To which a second OF responded, “Whoever told you it was possible to trust anyone from that brood of crooks in Albany?”

Helping a bobcat baby

An OF told a cute story that happened to him between breakfasts. He did relate the time and day but this scribe did not catch that information, but it doesn’t make any difference to the story.

When this OF pulled into his driveway, he noticed a small cat with a trap attached to its paw. The cat turned out to be a bobcat kitten.

The OF said he was a little leery of approaching the kitten but it didn’t react violently when he did. The OF said he still was not going to handle that cat without some protection so he went to the garage and came back with a fish net and put it over the kitten, which he said made no attempt to run away.

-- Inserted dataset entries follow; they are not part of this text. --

(** * ha_cluster_exporter: the Pacemaker and DRBD collectors

    A shallow embedding of [collector/pacemaker/pacemaker.go] and of the DRBD
    collector (package [drbd]), and the properties of their projection from
    status snapshots to metric samples.

    Conventions of the embedding:
    - Go strings are byte strings ([string] of [ascii]); Go [int] is the
      64-bit signed integer of the supported architectures, carried in [Z];
    - [float64] values are IEEE 754 binary64 numbers ([spec_float] with
      precision 53 and maximal exponent 1024);
    - a send on the metric channel appends a sample to the list of emitted
      samples, in program order;
    - a [range] over a Go map visits each entry once in an unspecified order:
      the loops over the status maps are relations, one run per order. *)

From Stdlib Require Import ZArith Ascii String List Lia SpecFloat DecimalString.
From Stdlib Require DecimalPos.
From stdpp Require Import base option list strings gmap.

Local Open Scope Z_scope.

(** ** Package [strings] of the Go library *)
Module Strings.

(** One byte of [strings.ToLower] on its ASCII path:
    [if 'A' <= c && c <= 'Z' { c += 'a' - 'A' }]. *)
Definition lowerByte (c : ascii) : ascii :=
  let n := N_of_ascii c in
  if ((65 <=? n) && (n <=? 90))%N then ascii_of_N (n + 32) else c.

(** [strings.ToLower] on byte strings. Bytes outside 'A'..'Z' are kept: this
    is Go's result on every ASCII string (for text with multi-byte runes Go
    goes through the Unicode tables, which are not part of this model). *)
Fixpoint ToLower (s : string) : string :=
  match s with
  | EmptyString => EmptyString
  | String c s' => String (lowerByte c) (ToLower s')
  end.



(** [strings.HasPrefix(s, prefix)]. *)
Definition HasPrefix (s pre : string) : bool := String.prefix pre s.

(** The scan behind [strings.Split] for a non-empty separator: the pieces
    between the leftmost non-overlapping occurrences of [sep]. [skip] counts
    the bytes of a matched separator still to be passed over and [cur] is the
    piece read so far. *)
Fixpoint splitScan (sep : string) (skip : nat) (cur : string) (s : string)
  : list string :=
  match s with
  | EmptyString => [cur]
  | String c s' =>
      match skip with
      | S k => splitScan sep k cur s'
      | O =>
          if String.prefix sep s
          then cur :: splitScan sep (Nat.pred (String.length sep)) EmptyString s'
          else splitScan sep O (cur +:+ String c EmptyString) s'
      end
  end.

Fixpoint explode (s : string) : list string :=
  match s with
  | EmptyString => []
  | String c s' => String c EmptyString :: explode s'
  end.

(** [strings.Split(s, sep)]: always at least one piece when [sep] is not
    empty; with an empty separator the string is cut after each character
    (each byte, here). *)
Definition Split (s sep : string) : list string :=
  match sep with
  | EmptyString => explode s
  | String _ _ => splitScan sep O EmptyString s
  end.

End Strings.

(** ** Package [strconv] of the Go library *)
Module Strconv.

Inductive NumError := ErrSyntax | ErrRange.

Definition byteVal (c : ascii) : Z := Z.of_N (N_of_ascii c).

(** [strconv.FormatBool]. *)
Definition FormatBool (b : bool) : string := if b then "true" else "false".

(** [strconv.Itoa]: the decimal rendering of an [int]. *)
Definition Itoa (i : Z) : string := NilZero.string_of_int (Z.to_int i).

Definition maxUint64 : Z := 2 ^ 64 - 1.

(** The digit loop of [strconv.ParseUint(s, 10, 64)]: a byte that is not a
    decimal digit is a syntax error with value 0; an overflow of the 64-bit
    accumulator is a range error with the largest value, reported as soon as
    it happens. *)
Fixpoint parseUintLoop (n : Z) (s : string) : Z * option NumError :=
  match s with
  | EmptyString => (n, None)
  | String c s' =>
      let d := byteVal c - 48 in
      if negb ((0 <=? d) && (d <=? 9)) then (0, Some ErrSyntax)
      else if maxUint64 / 10 + 1 <=? n then (maxUint64, Some ErrRange)
      else
        let n10 := n * 10 in
        let n1 := (n10 + d) mod 2 ^ 64 in
        if (n1 <? n10) || (maxUint64 <? n1) then (maxUint64, Some ErrRange)
        else parseUintLoop n1 s'
  end.

Definition ParseUint (s : string) : Z * option NumError :=
  match s with
  | EmptyString => (0, Some ErrSyntax)
  | _ => parseUintLoop 0 s
  end.

(** [strconv.ParseInt(s, 10, 0)] with 64-bit [int]. *)
Definition ParseInt (s : string) : Z * option NumError :=
  match s with
  | EmptyString => (0, Some ErrSyntax)
  | String c s' =>
      let neg := Ascii.eqb c "-" in
      let body := if Ascii.eqb c "+" || neg then s' else s in
      let '(un, err) := ParseUint body in
      match err with
      | Some ErrSyntax => (0, Some ErrSyntax)
      | _ =>
          let cutoff := 2 ^ 63 in
          if negb neg && (cutoff <=? un) then (cutoff - 1, Some ErrRange)
          else if neg && (cutoff <? un) then (- cutoff, Some ErrRange)
          else (if neg then - un else un, None)
      end
  end.

(** The fast path of [strconv.Atoi]: digits accumulated without overflow
    checks, for inputs too short to overflow. *)
Fixpoint atoiFast (n : Z) (s : string) : option Z :=
  match s with
  | EmptyString => Some n
  | String c s' =>
      let ch := (byteVal c - 48) mod 256 in
      if 9 <? ch then None else atoiFast (n * 10 + ch) s'
  end.

(** [strconv.Atoi]: the value and the error, as Go returns both. *)
Definition Atoi (s : string) : Z * option NumError :=
  let sLen := String.length s in
  if (0 <? sLen)%nat && (sLen <? 19)%nat then
    match s with
    | EmptyString => (0, Some ErrSyntax)
    | String c s' =>
        let signed := Ascii.eqb c "-" || Ascii.eqb c "+" in
        let body := if signed then s' else s in
        if signed && (String.length body <? 1)%nat then (0, Some ErrSyntax)
        else
          match atoiFast 0 body with
          | None => (0, Some ErrSyntax)
          | Some n => (if Ascii.eqb c "-" then - n else n, None)
          end
    end
  else ParseInt s.

End Strconv.

(** ** [float64] *)
Module Float64.

Definition float64 := spec_float.

(** The conversion [float64(i)] of an integer: rounding to nearest, ties to
    even. *)
Definition ofInt (i : Z) : float64 := binary_normalize 53 1024 i 0 false.

(** [math.Inf(sign)]: positive infinity when [sign >= 0], negative
    infinity otherwise. *)
Definition Inf (sign : Z) : float64 := S754_infinity (sign <? 0).

(** The float denotes the integer [z] exactly. *)
Definition denotes (f : float64) (z : Z) : Prop :=
  match f with
  | S754_zero _ => z = 0
  | S754_finite s m e =>
      (if s then Z.neg m else Z.pos m) * 2 ^ Z.max e 0 = z * 2 ^ Z.max (- e) 0
  | _ => False
  end.

End Float64.

(** ** Package [collector]: descriptors and samples *)
Module Collector.

Record Desc := mkDesc { help : string; labelNames : list string }.

(** Modelled from the spec: the embedded [collector.DefaultCollector]
    (package [collector] is not part of the sources), as the subsystem name
    and the table of registered descriptors, built once at start-up. *)
Record DefaultCollector := mkCollector {
  subsystem : string;
  descriptors : gmap string Desc
}.

Definition NewDefaultCollector (sub : string) : DefaultCollector :=
  mkCollector sub ∅.

(** Modelled from the spec: [SetDescriptor] of package [collector], whose
    source is not part of the sources at hand; it registers the
    (name, help text, ordered label names) triple of one metric. *)
Definition SetDescriptor (name helpText : string) (labels : list string)
    (c : DefaultCollector) : DefaultCollector :=
  mkCollector (subsystem c) (<[name := mkDesc helpText labels]> (descriptors c)).

Inductive ValueType := GaugeValue | CounterValue.

(** Modelled from the spec: a metric sample is the descriptor it refers to
    (here by its registered name), its value and its ordered label values;
    [prometheus.Metric] itself belongs to the metrics library. *)
Record Metric := mkMetric {
  metricName : string;
  metricType : ValueType;
  metricValue : Float64.float64;
  labelValues : list string
}.

(** Modelled from the spec: [MakeGaugeMetric] and [MakeCounterMetric] of
    package [collector] (absent from the sources) build the sample
    (descriptor reference, numeric value, ordered label values). *)
Definition MakeGaugeMetric (name : string) (value : Float64.float64)
    (labels : list string) : Metric :=
  mkMetric name GaugeValue value labels.

Definition MakeCounterMetric (name : string) (value : Float64.float64)
    (labels : list string) : Metric :=
  mkMetric name CounterValue value labels.

(** The sample refers to a registered descriptor and supplies as many label
    values as the descriptor has label names. *)
Definition arityOk (c : DefaultCollector) (m : Metric) : Prop :=
  ∃ d, descriptors c !! metricName m = Some d ∧
       length (labelValues m) = length (labelNames d).
Lemma entry_le_trans (a b c : entry H) :
  entry_ok a → entry_ok b → entry_ok c →
  entry_lt b a = false → entry_lt c b = false → entry_lt c a = false.
Proof.
  intros Ha Hb Hc. rewrite !entry_lt_unfold by done.
  destruct Ha as (_ & Hna & _), Hb as (_ & Hnb & _), Hc as (_ & Hnc & _).
  pose proof (num_lt_asym _ _ Hna Hnb). pose proof (num_lt_asym _ _ Hnb Hna).
  pose proof (num_lt_asym _ _ Hnb Hnc). pose proof (num_lt_asym _ _ Hnc Hnb).
  pose proof (num_lt_asym _ _ Hna Hnc). pose proof (num_lt_asym _ _ Hnc Hna).
  pose proof (num_le_trans _ _ _ Hna Hnb Hnc).
  pose proof (num_le_trans _ _ _ Hna Hnc Hnb).
  pose proof (num_le_trans _ _ _ Hnb Hna Hnc).
  pose proof (num_le_trans _ _ _ Hnb Hnc Hna).
  pose proof (num_le_trans _ _ _ Hnc Hna Hnb).
  pose proof (num_le_trans _ _ _ Hnc Hnb Hna).
  destruct (num_lt (entry_f a) (entry_f b)), (num_lt (entry_f b) (entry_f a)),
    (num_lt (entry_f b) (entry_f c)), (num_lt (entry_f c) (entry_f b)),
    (num_lt (entry_f a) (entry_f c)), (num_lt (entry_f c) (entry_f a));
    simpl; use_refl; try done;
    destruct (Z.eqb_spec (entry_counter b) (entry_counter a)),
      (Z.eqb_spec (entry_counter c) (entry_counter b)),
      (Z.eqb_spec (entry_counter c) (entry_counter a)); simpl; try done; lia.
Qed.

End entry_order.

(** ** The frontier of a run is a heap with distinct counters *)

Section frontier.
Context {H : Type} `{PyNumberLaws H}.
Variable initial : PuzzleState.
Variable heuristic_func : PuzzleState → exn H.
Hypothesis Hnum : ∀ d s v,
  0 ≤ d → heuristic_func s = Ok v → is_number (int_add d v) = true.

Let problem := Problem.init initial.

Lemma frontier_ok_push frontier counter f node :
  frontier_ok frontier counter → entry_ok (f, counter, node) →
  frontier_ok (heapq.heappush entry_lt frontier (f, counter, node)) (counter + 1).
Proof.
  intros (Hord & Hok & Hlt & Hnd) He. split_and!.
  - by apply (heappush_ordered entry_lt entry_ok entry_lt_asym entry_le_trans).
  - rewrite heappush_perm. by apply Forall_cons.
  - rewrite heappush_perm. apply Forall_cons. split; [unfold entry_counter; simpl; lia|].
    eapply Forall_impl; [exact Hlt|]. simpl. intros; lia.
  - rewrite heappush_perm. rewrite fmap_cons. apply NoDup_cons. split; [|done].
    intros (e & Hc & He')%list_elem_of_fmap. rewrite Forall_forall in Hlt.
    specialize (Hlt e He'). unfold entry_counter in *. simpl in *. lia.
Qed.

Lemma frontier_ok_pop frontier counter popped rest :
  frontier_ok frontier counter →
  heapq.heappop entry_lt frontier = Ok (popped, rest) →
  frontier_ok rest counter ∧ entry_ok popped
  ∧ ∀ e, e ∈ rest →
      num_lt (entry_f popped) (entry_f e) = true
      ∨ (num_eq (entry_f popped) (entry_f e) = true
         ∧ entry_counter popped < entry_counter e).
Proof.
  intros (Hord & Hok & Hlt & Hnd) Hpop.
  pose proof (heappop_perm _ _ _ _ Hpop) as Hperm.
  destruct (heappop_ordered entry_lt entry_ok entry_lt_asym entry_le_trans
              _ _ _ Hord Hok Hpop) as [Hroot Hord'].
  rewrite Hperm in Hok, Hlt, Hnd.
  apply Forall_cons in Hok as [Hpopped Hok], Hlt as [_ Hlt].
  rewrite fmap_cons in Hnd. apply NoDup_cons in Hnd as [Hfresh Hnd].
  split_and!; [done..|].
  intros e He.
  assert (e ∈ frontier) as [j Hj]%list_elem_of_lookup by (rewrite Hperm; by right).
  assert (Forall entry_ok frontier) as Hall by (rewrite Hperm; by apply Forall_cons).
  pose proof (heap_root_min entry_lt entry_ok entry_lt_asym entry_le_trans
                _ _ Hord Hall Hroot j e Hj) as Hle.
  rewrite Forall_forall in Hok. pose proof (Hok e He) as Heok.
  rewrite entry_lt_unfold in Hle by done.
  destruct Hpopped as (_ & Hnp & _), Heok as (_ & Hne & _).
  rewrite (num_eq_le _ _ Hnp Hne).
  pose proof (num_lt_asym _ _ Hnp Hne) as Hasym.
  assert (entry_counter e ≠ entry_counter popped) as Hcne.
  { intros Heq. apply Hfresh. rewrite <- Heq. by apply list_elem_of_fmap_2. }
  destruct (num_lt (entry_f popped) (entry_f e)),
    (num_lt (entry_f e) (entry_f popped)); simpl in *; auto.
  right. split; [done|].
  destruct (Z.eqb_spec (entry_counter e) (entry_counter popped)); [done|].
  simpl in Hle. lia.
Qed.

Lemma frontier_ok_expand node explored ops frontier counter frontier' counter' :
  0 ≤ Node.depth node →
  frontier_ok frontier counter →
  for_each ops (expand_operator heuristic_func node explored) (frontier, counter)
  = Ok (frontier', counter') →
  frontier_ok frontier' counter'.
Proof.
  intros Hdepth. revert frontier counter.
  induction ops as [|op ops IH]; intros frontier counter Hok Hrun.
  - by injection Hrun as <- <-.
  - cbn [for_each] in Hrun.
    destruct (expand_operator _ _ _ op _) as [[fr1 c1]|] eqn:Hop; [|done].
    cbn [mbind exn_bind] in Hrun. apply (IH fr1 c1); [|done].
    apply expand_operator_spec in Hop
      as [[-> ->]|(child & h_cost & _ & _ & Hh & -> & ->)]; [done|].
    apply frontier_ok_push; [done|].
    split_and!; [done| |simpl; lia].
    apply Hnum with child; [simpl; lia|done].
Qed.

Lemma run_state_frontier_ok st :
  run_state problem heuristic_func st → frontier_ok (frontier st) (counter st).
Proof.
  induction 1 as [h_initial Hh|st st' _ IH Hbody].
  - split_and!.
    + apply heap_ordered_singleton.
    + apply Forall_singleton. split_and!; [done| |done].
      by apply Hnum with (Problem.initial_state problem).
    + by apply Forall_singleton.
    + apply NoDup_singleton.
  - apply loop_body_continue in Hbody
      as (popped & rest & Hpop & _ & [[_ ->]|(_ & ops & fr' & c' & _ & Hexp & ->)]).
    + by destruct (frontier_ok_pop _ _ _ _ IH Hpop) as [Hrest _].
    + destruct (frontier_ok_pop _ _ _ _ IH Hpop) as (Hrest & (_ & _ & Hd) & _).
      by apply (frontier_ok_expand _ _ _ _ _ _ _ Hd Hrest Hexp).
Qed.
Lemma map_fst_combine {A B} (l : list A) (l' : list B) :
  length l = length l' -> map fst (combine l l') = l.
Proof.
  revert l'. induction l as [| a l IH]; intros [| b l'] H; simpl in *;
    try discriminate; [reflexivity |].
  rewrite IH by congruence. reflexivity.
Qed.

Lemma map_snd_combine {A B} (l : list A) (l' : list B) :
  length l = length l' -> map snd (combine l l') = l'.
Proof.
  revert l'. induction l as [| a l IH]; intros [| b l'] H; simpl in *;
    try discriminate; [reflexivity |].
  rewrite IH by congruence. reflexivity.
Qed.

Lemma combine_map_fst_snd {A B} (l : list (A * B)) :
  combine (map fst l) (map snd l) = l.
Proof.
  induction l as [| [a b] l IH]; simpl; [reflexivity |].
  rewrite IH. reflexivity.
Qed.

(** The positions [np.where] reports start at the offset and stay within
    the array. *)
Lemma where_from_bounds {A} (c : A -> bool) (a : list A) : forall i,
  Forall (fun p => i <= p < i + length a)%nat (Np.where_from c i a).
Proof.
  induction a as [| x a IH]; intros i; simpl; [constructor |].
  assert (H : Forall (fun p => i <= p < i + S (length a))%nat
                (Np.where_from c (S i) a)).
  { eapply Forall_impl; [| apply IH]. simpl. intros p Hp. lia. }
  destruct (c x); [constructor; [lia | exact H] | exact H].
Qed.

Lemma existsb_eqb_above i idx :
  Forall (fun p => i < p)%nat idx -> existsb (Nat.eqb i) idx = false.
Proof.
  induction 1 as [| p idx Hp _ IH]; simpl; [reflexivity |].
  rewrite IH. replace (i =? p)%nat with false; [reflexivity |].
  symmetry. apply Nat.eqb_neq. lia.
Qed.

Lemma drop_at_below {A} (a : list A) : forall j idx i,
  (j < i)%nat -> Np.drop_at (j :: idx) i a = Np.drop_at idx i a.
Proof.
  induction a as [| x a IH]; intros j idx i Hj; simpl; [reflexivity |].
  replace (i =? j)%nat with false by (symmetry; apply Nat.eqb_neq; lia).
  simpl. rewrite IH by lia. reflexivity.
Qed.

(** Deleting the positions where [c] holds keeps, in order, the entries
    where it does not. *)
Lemma drop_at_where {A B} (c : A -> bool) (g : A -> B) (a : list A) : forall i,
  Np.drop_at (Np.where_from c i a) i (map g a) =
    map g (filter (fun x => negb (c x)) a).
Proof.
  induction a as [| x a IH]; intros i; simpl; [reflexivity |].
  destruct (c x) eqn:Hc; simpl.
  - rewrite Nat.eqb_refl. simpl. rewrite drop_at_below by lia. apply IH.
  - rewrite existsb_eqb_above.
    + rewrite IH. reflexivity.
    + eapply Forall_impl; [| apply where_from_bounds]. simpl. intros p Hp. lia.
Qed.

Lemma mapM_normalize n idx :
  Forall (fun p => p < n)%nat idx ->
  mapM (Np.normalize n) (map Z.of_nat idx) = Ret idx.
Proof.
  induction 1 as [| p idx Hp _ IH]; simpl; [reflexivity |].
  rewrite IH. unfold Np.normalize.
  replace (Z.of_nat p <? 0) with false by (symmetry; apply Z.ltb_ge; lia).
  replace (0 <=? Z.of_nat p) with true by (symmetry; apply Z.leb_le; lia).
  replace (Z.of_nat p <? Z.of_nat n) with true by (symmetry; apply Z.ltb_lt; lia).
  simpl. rewrite Nat2Z.id. reflexivity.
Qed.

(** [np.delete] at the positions [np.where] reports. *)
Lemma delete_where {A B} (c : A -> bool) (g : A -> B) (a : list A) :
  Np.delete (map g a) (map Z.of_nat (Np.where_ c a)) =
    Ret (map g (filter (fun x => negb (c x)) a)).
Proof.
  unfold Np.delete, Np.where_. rewrite mapM_normalize.
  - simpl. rewrite drop_at_where. reflexivity.
  - eapply Forall_impl; [| apply where_from_bounds].
    simpl. intros p Hp. rewrite length_map. lia.
Qed.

The OF said he let the paw with the trap on it stick out from the rim of the net and he pushed the trap open then pulled the cat’s paw away from the trap.

The OF then carefully lifted the net and the little thing scurried off into the woods by his home, apparently none the worse for wear. The OF said all the time he was doing this he was looking around for mama cat to come bounding out of the woods but that never happened.

Country roads

The roads in the Hilltowns are not super highways — they are country roads whether they are state, county, or town roads. These roads in the Hilltowns are full of surprises. Unexpected sharp turns, very short sight distances on hills, and some of these same turns along with some really bad intersections.

One in particular is where County Route 1 (Switzkill Road ) crosses State Route 443 just west of Berne.  The OMOTM will not use this intersection. They drive all around Cock Robin’s barn to avoid it.

The OFs talked about another serious motorcycle accident in the Hilltowns and it was at this intersection.

One OF said, “Going onto country roads is not the place to say, ‘We are in the country, we can throw out our trash, and go like the devil, no one is around.’ Big whoop, there are lots of things around other than sharp turns and blind intersections. There are deer, horses, cows, turkeys, the occasional pig, and sheep. These animals all think the road is theirs.”

The Old Men of the Mountain who know the country roads and made it to the Your Way Café in Schoharie safely, were: Miner Stevens, Robie Osterman, George Washburn, Roger Chapman, John Rossmann, Harold Guest, Bill Lichliter, Bill Bartholomew, Dave Williams, Pete Whitbeck, Roger Shaver, Chuck Aelesio, Glenn Patterson, Mark Traver, Otis Lawyer, Joe Rack, Ray Donnelly, Herb Sawotka, Bob Benac, Herb Bahrmann, Lou Schenck, Jack Norray, Mace Porter, Wayne Gaul, Ted Feurer, Jake Lederman, Gerry Chartier, Mike Willsey, Elwood Vanderbilt, Rich Vanderbilt, Harold Grippen, and me.